Addressing media at a press conference on Wednesday, the PM said anyone involved in spiking food could face a decade behind bars. He described those involved so far as “cowards” and “grubs” and said new laws would target the reckless behaviour.
“Some idiot, for his own reasons, or her own reasons, has engaged in an act of sabotage, it would seem, that has put all of that at risk for these people just out there having a go,” he said. “And not only that, mums and dads and their kids have been put in the position of having a real concerns and, indeed, fears. It’s not on.”
Morrison increased the prison penalty from 10 to 15 years for anyone engaging in sabotage similar to the strawberry scandal. In addition, anyone who claims fruit contamination as a hoax, even if they are joking around on social media, could face a decade behind bars. He said the government was taking the issue as seriously as terrorism or fighting child pornography.
While Australians all across the country are being warned to be vigilant when it comes to their fruit, defiant Aussies have taken to social media to show they aren’t afraid of the needle contamination impacting the country’s produce. A week after the first recall of strawberries was issued in Queensland, Australians who are fed up with the impact the scandal is having on farmers and local fruit and veg stores around the country have joined a new social media movement to support farmers and to ensure fruit doesn’t go to waste.
When it comes to strawberries, people have joined the #SmashAStrawb campaign. The message is simple. Instead of throwing away strawberries, simply cut them up and turn them into tasty creations.
The campaign has taken social media by storm, with people all across the country sharing their quirky strawberry creations with others. One woman simply shared a strawberry jam recipe from the ‘60s with her Twitter followers as a way of using strawberries.

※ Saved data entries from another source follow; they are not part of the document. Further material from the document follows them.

Lemma sem_inv_signal cap s pts i g c tag k r w F' :
  (N <= cap)%nat -> inv self init N s pts -> threads s !! i = Some (Busy g c (Signal tag k)) -> fsignal cap tag (futex s) (r, w) F' ->
  exists pts', inv self init N (Sys (obj s) F' (wake w (<[i := Busy g c (k r)]> (threads s)))) pts'.
Proof.
  intros Hcap HI Hi Hs. destruct (sem_inv_point _ _ _ _ HI Hi) as ([[g0 c0] p] & Hp & Hden). pose proof HI as [Hth [v HC] Hsl Hpe].
  pose proof (c_ok _ _ _ _ _ _ HC _ _ Hp) as Hok.
  assert (p = USig) as -> by (destruct p as [|[]| | | |[]| | | | |]; try discriminate; done).
  unfold ok in Hok; simpl in Hok. subst c0. injection Hden as <- <- <- <-.
  destruct (sem_signal_core _ _ _ _ _ _ HC Hp) as [HC1 Hn].
  inversion Hs as [F H1|W P w' H1 Hw HF|W P P' H1 Hw Hc HP HF|W P H1 Hw Hc HF]; subst; [done|..]; rewrite <-HF in *; simpl in *.
  - destruct (Hsl _ _ Hw) as (_ & E & gw & Hpw). assert (Hne : i <> w') by (intros <-; rewrite Hp in Hpw; done).
    exists (<[w' := (gw, Down, DDone)]> (<[i := (g0, Up, UDone)]> pts)). constructor; simpl.
    + intros j. destruct (decide (w' = j)) as [<-|].
      * by rewrite lookup_alter_eq, !lookup_insert_ne, lookup_insert_eq, Hth, Hpw by done.
      * rewrite lookup_alter_ne, (lookup_insert_ne _ w') by done. destruct (decide (i = j)) as [<-|].
        -- by rewrite !lookup_insert_eq.
        -- by rewrite !lookup_insert_ne.
    + exists v. apply sem_got_core; [done|]. by rewrite lookup_insert_ne.
    + intros j tag [Hj1 Hj2]%lookup_delete_Some. destruct (Hsl _ _ Hj2) as (-> & _ & gj & Hpj). split_and!; [done|done|].
      exists gj. rewrite !lookup_insert_ne; [done|intros <-; rewrite Hp in Hpj; done|done].
    + done.
  - exists (<[i := (g0, Up, UDone)]> pts). change (Busy g0 Up (Ret 0)) with (den self (g0, Up, UDone)). constructor; simpl.
    + intros j. destruct (decide (i = j)) as [<-|]; [by rewrite !lookup_insert_eq|by rewrite !lookup_insert_ne].
    + exists v. by rewrite (Permutation_length HP).
    + intros j tag Hj. exfalso. destruct (Hsl _ _ Hj) as (-> & _). by apply (Hw j).
    + rewrite HP. by constructor.
  - lia.
Qed.

(** Every step preserves the invariant. *)
Lemma sem_inv_step cap s s' pts :
  (N <= cap)%nat -> inv self init N s pts -> step (CL := sem_client self) cap s s' -> exists pts', inv self init N s' pts'.
Proof.
  intros Hcap HI Hs. destruct (i_core _ _ _ _ _ HI) as [v HC].
  destruct Hs as [i g c Hi Hm|i g c v0 Hi|i g c f k v0 m' Hi Hf|i g c bo k Hi|i g c tag k r F' Hi Ha Hw|i g c tag k r w F' Hi Hf].
  - destruct (sem_inv_point _ _ _ _ HI Hi) as ([[g0 c0] p] & Hp & Hden). assert (p = Out) as -> by (by destruct p). injection Hden as ->.
    exists (<[i := (begins (Client := sem_client self) c g, c, In c)]> pts).
    replace (Busy _ _ _) with (den self (begins (Client := sem_client self) c g, c, In c)) by (by destruct c).
    eapply sem_inv_move; [done|done|done|]. by eapply sem_call_core.
  - destruct (sem_inv_point _ _ _ _ HI Hi) as (x & Hp & Hden). destruct (sem_return_core _ _ _ _ _ _ _ _ _ HC Hp Hden) as [HC' Hne].
    eexists (<[i := (_, c, Out)]> pts). by eapply (sem_inv_move _ _ _ _ (_, c, Out)).
  - destruct (sem_inv_point _ _ _ _ HI Hi) as (x & Hp & Hden). destruct (sem_access_next _ _ _ _ _ _ _ _ _ _ HC Hp Hden) as [Hn Hne].
    rewrite Hf in Hn. simpl in Hn. destruct Hn as (p' & v' & <- & HC'). exists (<[i := (g, c, p')]> pts). by eapply sem_inv_move.
  - destruct (sem_inv_point _ _ _ _ HI Hi) as (x & Hp & Hden).
    destruct (sem_assert_next _ _ _ _ _ _ _ _ _ _ HC Hp Hden) as (-> & (p' & v' & <- & HC') & Hne).
    exists (<[i := (g, c, p')]> pts). by eapply sem_inv_move.
  - by eapply sem_inv_wait.
  - by eapply sem_inv_signal.
Qed.

Lemma sem_inv_start o : 0 <= init <= MAX_PERMITS -> sem_count o = init -> exists pts, inv self init N (start o (Memo 0 0) N) pts.
Proof.
  intros Hin Ho. set (x0 := (Memo 0 0, Down, Out) : pt). exists (list_to_map ((fun t => (t, x0)) <$> seq 0 N)).
  set (pts := list_to_map _). assert (Hpts : forall i, pts !! i = if decide (i < N)%nat then Some x0 else None).
  { intros i. apply (start_lookup_gen x0 N i). }
  assert (Hz : forall f : pt -> nat, f x0 = 0%nat -> total f pts = 0%nat).
  { intros f Hf. apply total_zero. intros i p. rewrite Hpts. case_decide; [|done]. by intros [= <-]. }
  constructor; simpl.
  - intros i. rewrite Hpts. etrans; [apply (start_lookup_gen (Idle (Memo 0 0)) N i)|]. by case_decide.
  - exists init. constructor; rewrite ?Hz by done; try lia.
    + apply start_size.
    + rewrite Ho. symmetry. apply u32_word. unfold is_word, WORD_MOD, MAX_PERMITS in *. lia.
    + intros i p. rewrite Hpts. case_decide; [|done]. by intros [= <-].
  - intros i tag. by rewrite lookup_empty.
  - done.
Qed.

End preservation.

Definition memo_of (th : thread okn_semaphore memo call) : memo := match th with Idle g | Busy g _ _ => g | Failed => Memo 0 0 end.
Definition got (th : thread okn_semaphore memo call) : nat := downs (memo_of th).
Definition gave (th : thread okn_semaphore memo call) : nat := ups (memo_of th).

(** Totals over the threads, from totals over their points. *)
Lemma total_threads self init N s pts (f : thread okn_semaphore memo call -> nat) :
  inv self init N s pts -> total f (threads s) = total (fun x => f (den self x)) pts.
Proof.
  intros HI. assert (threads s = den self <$> pts) as ->.
  { apply map_eq. intros i. rewrite lookup_fmap. apply (i_threads _ _ _ _ _ HI). }
  clear. induction pts as [|i x m Hi IH] using map_ind; [by rewrite fmap_empty, !total_empty|].
  rewrite fmap_insert, !total_insert_new by (rewrite ?lookup_fmap, ?Hi; done). by rewrite IH.
Qed.
End SemProof.

(** ** The theorem *)

Section semaphore_properties.
Import Sem SemProof.

(** C23: the semaphore.  [N] threads take, try to take and give permits of a
    semaphore created with [init] of them, and are interleaved in any way at
    every access and system call.  Then in every state that can be reached:
    - no assertion has failed;
    - no more permits have been taken than existed: the calls of [down] and
      [trydown] that succeeded are at most [init] plus the calls of [up];
    - no permit is withheld: when some thread sleeps and nobody is in the
      middle of a call, all of these permits have been taken. *)
Theorem semaphore_correct self N cap init junk o0 s :
  self <> 0 -> Z.of_nat N < 2 ^ 29 -> (N <= cap)%nat -> 0 <= init <= MAX_PERMITS ->
  run_alone (okl4_semaphore_create init) junk = Some (SYNC_OK, o0) ->
  rtc (step (CL := sem_client self) cap) (start o0 (Memo 0 0) N) s ->
  (forall i, threads s !! i <> Some Failed) /\
  Z.of_nat (total got (threads s)) <= init + Z.of_nat (total gave (threads s)) /\
  (forall i tag, (futex s).1 !! i = Some tag ->
     (forall j tj, threads s !! j = Some tj -> (exists g, tj = Idle g) \/ is_Some ((futex s).1 !! j)) ->
     Z.of_nat (total got (threads s)) = init + Z.of_nat (total gave (threads s))).
Proof.
  intros Hself HN Hcap Hinit Hcreate Hr. injection Hcreate as <-.
  assert (Hi : exists pts, inv self init N s pts).
  { apply (rtc_invariant _ (fun s => exists pts, inv self init N s pts) _ _ Hr).
    - by apply sem_inv_start.
    - intros a c [pts HI] Hs. by eapply sem_inv_step. }
  destruct Hi as [pts HI]. destruct (i_core _ _ _ _ _ HI) as [c HC]. rewrite !(total_threads _ _ _ _ _ _ HI).
  pose proof (c_value _ _ _ _ _ _ HC) as HV. pose proof (c_tokens _ _ _ _ _ _ HC) as HT. split_and!.
  - intros i Hf. destruct (sem_inv_point _ _ _ _ _ _ _ HI Hf) as ([[g c0] p] & _ & Hd). by destruct p.
  - assert (total (fun x => got (den self x)) pts <= total acquired pts)%nat.
    { apply total_mono. intros i [[g c0] p] _. unfold acquired, got. destruct p; simpl; lia. }
    assert (total given pts <= total (fun x => gave (den self x)) pts)%nat.
    { apply total_mono. intros i [[g c0] p] _. unfold given, gave. destruct p; simpl; lia. }
    lia.
  - intros i tag Hi Hq. destruct (i_sleep _ _ _ _ _ HI _ _ Hi) as (_ & HP & gi & Hw). rewrite HP in HT. simpl in HT.
    assert (Hpt : forall j x, pts !! j = Some x -> x.2 = Out \/ x.2 = DWait).
    { intros j [[g c0] p] Hj. destruct (Hq j (den self (g, c0, p))) as [[g' Hd]|[tg Hs]].
      - by rewrite (i_threads _ _ _ _ _ HI), Hj.
      - left. by destruct p.
      - right. destruct (i_sleep _ _ _ _ _ HI _ _ Hs) as (_ & _ & g' & Hj'). rewrite Hj in Hj'. by injection Hj' as -> -> ->. }
    assert (Hext : forall f1 f2 : memo * call * point -> nat,
      (forall x, x.2 = Out \/ x.2 = DWait -> f1 x = f2 x) -> total f1 pts = total f2 pts).
    { intros f1 f2 Hf. apply Nat.le_antisymm; apply total_mono; intros j x Hj; rewrite Hf by (by eapply Hpt); lia. }
    rewrite (Hext (fun x => got (den self x)) acquired), (Hext (fun x => gave (den self x)) given).
    + assert (total sig pts = 0%nat).
      { apply total_zero. intros j [[g c0] p] Hj. by destruct (Hpt _ _ Hj) as [E|E]; simpl in E; subst p. }
      pose proof (total_ge want pts i _ Hw) as Hg. unfold want in Hg at 1. simpl in Hg. lia.
    + intros [[g c0] p] [E|E]; simpl in E; subst p; unfold given, gave, upin; simpl; lia.
    + intros [[g c0] p] [E|E]; simpl in E; subst p; unfold acquired, got; simpl; lia.
Qed.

Another said she was using Western Australian strawberries to create delicious strawberry tarts.
“Have a go everyone,” she encouraged. “Strawberry tarts using the best of WA strawberries – yum!”
Others have been blending the berries into delicious thick shakes, while others who enjoy the sweet taste of a cocktail have shared their strawberry creations online.
Of course, more delicious recipes and ideas can be found by using the #SmashAStrawb hashtag on Facebook, Twitter and Instagram.
The social media craze and Morrison’s announcement comes after Victorian Opposition Leader Matthew Guy called for mandatory jail terms for food tampering offences in wake of the crisis which has also seen Australian bananas and apples targeted.
Appearing on 3AW radio on Wednesday, Guy explained to Neil Mitchell he was calling for bipartisan support in parliament for a new law of contaminating or interfering with food. While many people have been creative with their fruit, shocking images of farmers dumping strawberries following the initial scandal have shocked many Aussies.
“We need to protect our kids our families, our farming communities, people who are suffering immensely from what we are now seeing is huge amounts of strawberries being dumped as a result of this contamination,” Guy said.
Meanwhile, an additional $1 million relief package was announced by Federal Minister for Regional Services Bridget McKenzie on Wednesday. The funds will help assist farmers, promote Queensland strawberries and investigate gaps in the supply chain. It follows Federal Health Minister Greg Hunt’s order of a federal investigation into the matter.
That comes after a mother found a needle she purchased as part of a multi-pack at a Woolworths store in Sydney on Tuesday. Worryingly, another customer in South Australia said she found a rusty needle in an apple she purchased from the supermarket giant.
The fruit contamination crisis has taken yet another sinister turn with a Murray Bridge mother finding a nail embedded in an apple. Wholesalers have been forced to dump tonnes of unblemished fruit and say they will now x-ray all their produce. https://t.co/BgFxSomUMa @TimYeatman pic.twitter.com/bLWbcvl0WH
— 7 News Adelaide (@7NewsAdelaide) September 19, 2018
As a precaution, many fruit wholesalers are now using x-ray technology to scan all produce before selling them to Australians. Australians are also being encouraged to check their fruit and cut it before consumption.